All the FlashGot contextual menu items together in Mozilla/Firefox. Do you think it is too crowded? You can nest them under a single "FlashGot" root item (Compact context menu option) or hide them all, if you want...
You may want to use the FlashGot toolbar button: to put it in place, simply right clicking on the toolbar of your choice and selecting the "Customize..." menu item.
The FlashGot Link (CTRL+F1) command opens the link under the mouse pointer in your external download manager. You can obtain the same effect using Alt+Click, or bypassing the Firefox download manager as seen above. Notice the correct referrer URL.
The FlashGot Selection (CTRL+F2) command opens URLs (both real links and plain text fragments) included in the user selection range. The FlashGot All (CTRL+F3) command catches every single link on the page, excluding duplicates and including (Flash) movies and other embedded content. Both commands raise the link filter dialog provided by the external download manager, if any. Notice that not every download manager has a filter dialog: namely it is missing in GetRight, Star Downloader and in every Linux and Mac OS X product.

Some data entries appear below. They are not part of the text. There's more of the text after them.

(* ===== verification/_CoqProject ===== *)
-Q . S2P
Prelude.v
PyFloat.v
PyStr.v
PyNum.v
MergeHdr.v
PyJson.v
SafePlan.v
PyCsv.v
ChartData.v
Svg.v
KneeCharts.v
RoundTrips.v
Mkcharts.v
MultiCharts.v
FleetCharts.v
PySum.v
Palette.v
Lemma only_prints_ret {A} (a : A) : only_prints (mret a).
Proof. do 3 eexists. apply says_ret. Qed.
Lemma only_prints_lift {A} (r : result A) : only_prints (lift r).
Proof. do 3 eexists. apply says_lift. Qed.
Lemma only_prints_print s : only_prints (print s).
Proof. do 3 eexists. apply says_print. Qed.
Lemma only_prints_eprint s : only_prints (eprint s).
Proof. do 3 eexists. apply says_eprint. Qed.
Lemma only_prints_bind {A B} (m : M A) (f : A → M B) :
  only_prints m → (∀ a, only_prints (f a)) → only_prints (m ≫= f).
Proof.
  intros ([a|ex] & l & e & Hm) Hf.
  - destruct (Hf a) as (r & l' & e' & Ha). do 3 eexists. by eapply says_bind.
  - do 3 eexists. by eapply says_bind_err.
Qed.
Lemma only_prints_mapM {A} (f : A → M unit) l :
  (∀ a, only_prints (f a)) → only_prints (mapM_ f l).
Proof.
  intros Hf. induction l; cbn; [apply only_prints_ret|]. by apply only_prints_bind.
Qed.

#[export] Hint Resolve only_prints_ret only_prints_lift only_prints_print only_prints_eprint
  only_prints_bind only_prints_mapM : py.

(** Permuting the input of a map that returns permutes what it returns. *)
Lemma mapR_perm {A B} (f : A → result B) l l' ys :
  l ≡ₚ l' → mapR f l = Ok ys → ∃ ys', mapR f l' = Ok ys' ∧ ys ≡ₚ ys'.
Proof.
  intros P. rewrite mapR_Ok. setoid_rewrite mapR_Ok. revert ys.
  induction P as [|x l l' P IH|x y l|l l' l'' P1 IH1 P2 IH2]; intros ys H.
  - inversion H; subst. by exists [].
  - inversion H as [|? b ? bs Hb Hbs]; subst. destruct (IH bs Hbs) as (bs' & E & Q).
    exists (b :: bs'). split; [by constructor | by constructor].
  - inversion H as [|? b ? bs Hb Hbs]; subst. inversion Hbs as [|? c ? cs Hc Hcs]; subst.
    exists (c :: b :: cs). split; [by repeat constructor | by constructor].
  - destruct (IH1 _ H) as (ys' & E & Q). destruct (IH2 _ E) as (ys'' & E' & Q').
    exists ys''. split; [done|]. by etrans.
Qed.

Lemma Forall2_and_l {A B} (P : A → Prop) (R : A → B → Prop) l k :
  Forall P l → Forall2 R l k → Forall2 (λ x y, P x ∧ R x y) l k.
Proof. intros HP HR. induction HR; inversion HP; subst; constructor; auto. Qed.

Lemma Forall2_ex_r {A B} (R : A → B → Prop) (Q : B → Prop) l k :
  Forall2 R l k → Forall Q k → Forall (λ x, ∃ y, R x y ∧ Q y) l.
Proof. intros HR HQ. induction HR; inversion HQ; subst; constructor; eauto. Qed.

(** ** Which files a step may write *)

(** [m] writes no file but those that satisfy [P]. *)
Definition only_writes {A} (P : string → Prop) (m : M A) : Prop :=
  ∀ w path, ¬ P path → files (m w).2 !! path = files w !! path.

Lemma only_writes_quiet {A} P (m : M A) : (∀ w, files (m w).2 = files w) → only_writes P m.
Proof. intros H w path _. by rewrite H. Qed.

Lemma only_writes_ret {A} P (a : A) : only_writes P (mret a).
Proof. by apply only_writes_quiet. Qed.
Lemma only_writes_lift {A} P (r : result A) : only_writes P (lift r).
Proof. by apply only_writes_quiet. Qed.
Lemma only_writes_raise {A} P e : only_writes P (raise (A := A) e).
Proof. by apply only_writes_quiet. Qed.
Lemma only_writes_print P s : only_writes P (print s).
Proof. by apply only_writes_quiet. Qed.
Lemma only_writes_read P path : only_writes P (read_file path).
Proof. by apply only_writes_quiet. Qed.
Lemma only_writes_write (P : string → Prop) path text : P path → only_writes P (write_file path text).
Proof. intros HP w q Hq. cbn. rewrite lookup_insert_ne; [done|]. by intros ->. Qed.
Lemma only_writes_bind {A B} P (m : M A) (f : A → M B) :
  only_writes P m → (∀ a, only_writes P (f a)) → only_writes P (m ≫= f).
Proof.
  intros Hm Hf w path Hp. specialize (Hm w path Hp). unfold mbind, M_bind.
  destruct (m w) as [[a|e] w']; [|done]. cbn in Hm. by rewrite (Hf a w' path Hp).
Qed.
Lemma only_writes_mapM {A} P (f : A → M unit) l : Forall (λ x, only_writes P (f x)) l → only_writes P (mapM_ f l).
Proof. induction 1; cbn; [apply only_writes_ret|]. by apply only_writes_bind. Qed.
Lemma only_writes_mapMM {A B} P (f : A → M B) l : (∀ x, only_writes P (f x)) → only_writes P (mapMM f l).
Proof.
  intros Hf. induction l; cbn; [apply only_writes_ret|].
  apply only_writes_bind; [done|]. intros b. apply only_writes_bind; [done|]. intros. apply only_writes_ret.
Qed.
Lemma only_writes_impl {A} (P Q : string → Prop) (m : M A) :
  (∀ path, P path → Q path) → only_writes P m → only_writes Q m.
Proof. intros HPQ Hm w path Hq. apply Hm. auto. Qed.

#[export] Hint Resolve only_writes_ret only_writes_lift only_writes_raise only_writes_print only_writes_read
  only_writes_write only_writes_bind only_writes_mapMM : py.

FlashGot Options dialog: you can select your default download manager among the ones automatically detected by FlashGot, and even configure a Custom Download manager of your choice (e.g. wget). You may also re-arrange your contextual menu layout and play with other useful settings.

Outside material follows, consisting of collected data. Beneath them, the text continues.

Lemma merged_between_witness :
  let a := [(100, 5); (200, 3)] in let b := [(900, 4)] in
  percentile (summarise (a ++ b)).1 (summarise (a ++ b)).2 (PInt 90) = Ok 900 ∧
  Exists (λ lo, lo <= 900) [200; 900] ∧ Exists (λ hi, 900 <= hi) [200; 900].
Proof.
  split; [reflexivity|].
  apply (merged_between [[(100, 5); (200, 3)]; [(900, 4)]] 90 [200; 900] 900).
  - discriminate.
  - repeat constructor; cbn; lia.
  - lia.
  - cbv; discriminate.
  - reflexivity.
  - reflexivity.
Defined.

(** C15 The report does not depend on the order in which the files are named:
    permuting the arguments permutes the per-file rows and changes no other
    line, and the exit status is the same. *)
Theorem main_order_independent paths paths' w code w1 :
  paths ≡ₚ paths' → main paths w = (Ok code, w1) →
  ∃ w2 hdr rows rows' tail,
    main paths' w = (Ok code, w2) ∧ rows ≡ₚ rows' ∧ length rows = length paths ∧
    out w1 = out w ++ hdr ++ rows ++ tail ∧ out w2 = out w ++ hdr ++ rows' ++ tail ∧
    err w2 = err w1 ∧ files w1 = files w ∧ files w2 = files w.
Proof.
  intros P H. destruct (decide (paths = [])) as [->|Hne].
  { apply Permutation_nil in P. subst paths'. injection H as <- <-.
    eexists _, [], [], [], []. repeat split; cbn; by rewrite ?app_nil_r. }
  assert (paths' ≠ []) as Hne' by (intros ->; by apply Hne, Permutation_nil_r).
  destruct (main_Ok_inv _ _ _ _ Hne H) as (rs & E). rewrite (main_run _ _ _ Hne E) in H.
  destruct (mapR_perm _ _ _ _ P E) as (rs' & E' & Q).
  destruct (report_prints (length paths) (concat rs.*1)) as (r & l & e & S).
  rewrite S in H. injection H as -> <-.
  rewrite (main_run _ _ _ Hne' E'), <- (Permutation_length P).
  rewrite (report_perm _ (concat rs'.*1) (concat rs.*1)) by by rewrite Q.
  rewrite S. eexists _, [header_row], rs.*2, rs'.*2, l. split; [done|]. split; [by rewrite Q|].
  split. { apply mapR_Ok, Forall2_length in E. by rewrite length_fmap. }
  repeat split; cbn; by rewrite <- !app_assoc.
Qed.

(** C16 Merging one file reproduces that client's own numbers: its row and the
    merged row carry the same count, p50 and p99. *)
Theorem single_file_reproduces path w w1 :
  main [path] w = (Ok 0, w1) →
  ∃ total p50 p99,
    table_row (after_slash path) total p50 p99 ∈ out w1 ∧
    nl +:+ table_row "MERGED (1 clients)" total p50 p99 ∈ out w1.
Proof.
  intros H. assert ([path] ≠ []) as Hne by done.
  destruct (main_Ok_inv _ w _ _ Hne H) as (rs & E). rewrite (main_run _ _ _ Hne E) in H. cbn [mapR] in E.
  apply bind_Ok in E as ([bs row] & E & Ers). cbn in Ers. inv_ok.
  unfold file_row in E. apply bind_Ok in E as (text & Et & E).
  apply bind_Ok in E as (raw & Er & E). rewrite summarise_eq in E.
  apply bind_Ok in E as (p50 & E50 & E). apply bind_Ok in E as (p99 & E99 & E). inv_ok.
  exists (total_count raw), p50, p99. cbn [fmap list_fmap fst snd concat length] in H.
  rewrite app_nil_r in H. unfold report in H. rewrite summarise_eq, sorted_idemp in H.
  rewrite (total_perm _ _ (sorted_perm raw)) in H.
  destruct (total_count raw =? 0); [apply (f_equal fst) in H; discriminate H|]. rewrite E50, E99 in H.
  do 3 step_in H.
  match type of H with ?m ?w' = _ => assert (only_prints m) as (r & l & e & S) end.
  { unfold report_pcts. eauto 30 with py. }
  rewrite S in H. injection H as _ <-. cbn. split; set_solver.
Qed.

(** One line of the load generator's raw output. *)
Definition raw_line (b : bucket) : string := str_Z b.1 +:+ "," +:+ str_Z b.2.

Lemma parse_raw_line b : parse_line (raw_line b) = Ok b.
Proof.
  unfold parse_line, raw_line. change ("," +:+ str_Z b.2) with (String ","%char (str_Z b.2)).
  rewrite split_on_app by by apply str_Z_no_char.
  rewrite split_on_clean by by apply str_Z_no_char. rewrite !int_of_str_str_Z. by destruct b.
Qed.

Lemma raw_line_chars b : all_chars (λ c, is_int_char c || Ascii.eqb c ","%char) (raw_line b) = true.
Proof.
  unfold raw_line. rewrite !all_chars_app. cbn.
  assert (∀ z, all_chars (λ c, is_int_char c || Ascii.eqb c ","%char) (str_Z z) = true) as ->.
  { intros z. eapply all_chars_impl; [|apply str_Z_chars]. intros c Hc. by rewrite Hc. }
  rewrite andb_true_r. eapply all_chars_impl; [|apply str_Z_chars]. intros c Hc. by rewrite Hc.
Qed.

Lemma raw_line_strip b : strip (raw_line b) = raw_line b.
Proof.
  apply strip_clean. eapply all_chars_impl; [|apply raw_line_chars]. intros c.
  rewrite orb_true_iff. intros [H| ->%Ascii.eqb_eq]; [|done]. by rewrite int_char_not_space.
Qed.

Lemma raw_line_kept b : is_empty (raw_line b) || startswith "value" (raw_line b) = false.
Proof.
  unfold raw_line. pose proof (str_Z_chars b.1) as C. pose proof (str_Z_nonempty b.1).
  destruct (str_Z b.1) as [|c s]; [done|]. rewrite app_str_cons.
  cbn [is_empty orb startswith]. apply andb_true_iff in C as [C _].
  destruct (Ascii.eqb_spec "v"%char c) as [<-|]; [by vm_compute in C|done].
Qed.

Lemma load_raw_lines bs : load_lines ("value,count" :: (raw_line <$> bs)) = Ok bs.
Proof.
  change (load_lines (raw_line <$> bs) = Ok bs). induction bs as [|b bs IH]; [done|].
  cbn [fmap list_fmap load_lines]. rewrite raw_line_strip, raw_line_kept, parse_raw_line.
  cbn [mbind result_bind]. by rewrite IH.
Qed.

(** C18 Loading is the inverse of the load generator's raw dump: the header
    line is skipped and every [value,count] line comes back as the bucket it
    was printed from. *)
Theorem load_roundtrip path bs w :
  files w !! path = Some (unlines ("value,count" :: (raw_line <$> bs))) →
  load path w = (Ok bs, w).
Proof.
  intros H. unfold load, read_file, lift, mbind, M_bind. rewrite H. cbn [require]. f_equal.
  rewrite text_lines_unlines.
  - apply load_raw_lines.
  - constructor; [done|]. apply Forall_fmap, Forall_true. intros b. cbn. apply andb_true_iff.
    split; (eapply all_chars_impl; [|apply raw_line_chars]); intros c;
      rewrite orb_true_iff; (intros [Hc| ->%Ascii.eqb_eq]; [|done]);
      apply int_char_not_space in Hc; apply negb_true_iff, Ascii.eqb_neq; intros ->; done.
Qed.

You can choose wich file types will be automatically handled by FlashGot, specifying filename extensions. This feature can be disabled/enabled using the Autostart downloads general option. Privacy concerned users may also want to omit referer and cookies from download requests, using the Privacy Options.
Advanced options let you change the temporary directory path, handle the diagnostic log file and decide if links have to be processed in a background thread or synchronously.
The Build Gallery command opens a dialog that lets you create a customized media gallery, picking files scatterd on several web pages but possibly related to each other in a more or less regular pattern. You can play with:
- numeric ranges like [1-51;2], meaning "start with 1 and end with 51 advancing by 2"
- alphabetic ranges like [a-c], meaning "a,b,c"
- interrelated ranges like [$01], meaning a reference to an already defined numeric or alphabetic range (see this FAQ for more info)
- custom JavaScript functions (defined in the JavaScript functions tab) like [num2word([1-3])]; notice that in this example we pass to the function a "normal" numeric range!
You will see a real-time list of the generated URLs, and a preview of the selected link at the bottom of the dialog.
The JavaScript functions tab lets you define custom JavaScript functions that
will be executed for each URL generated and that can get "normal" ranges as arguments.
To include custom JavaScript functions in your variable URLs definitions, simply type the
call code surrounded with square brackets (i.e.
[myfunction(parameters,[ranges],admitted)]
)
in the "Preview URL" and/or "Content URL" text box, exactly where you want it to be replaced with
its result.
.
Only after you introduced a custom JavaScript function this way, you'll
see it listed in the left side of the "JavaScript Functions" tab, and
you'll be abled to edit or paste its code on the right side text area.
In this example we defined a num2word() function that replaces 0,1,2,3 with "zero","one","two","three".
You can also access the current "global" index using the syntax this.index or the current base URL (before function substitution) with this.baseURL.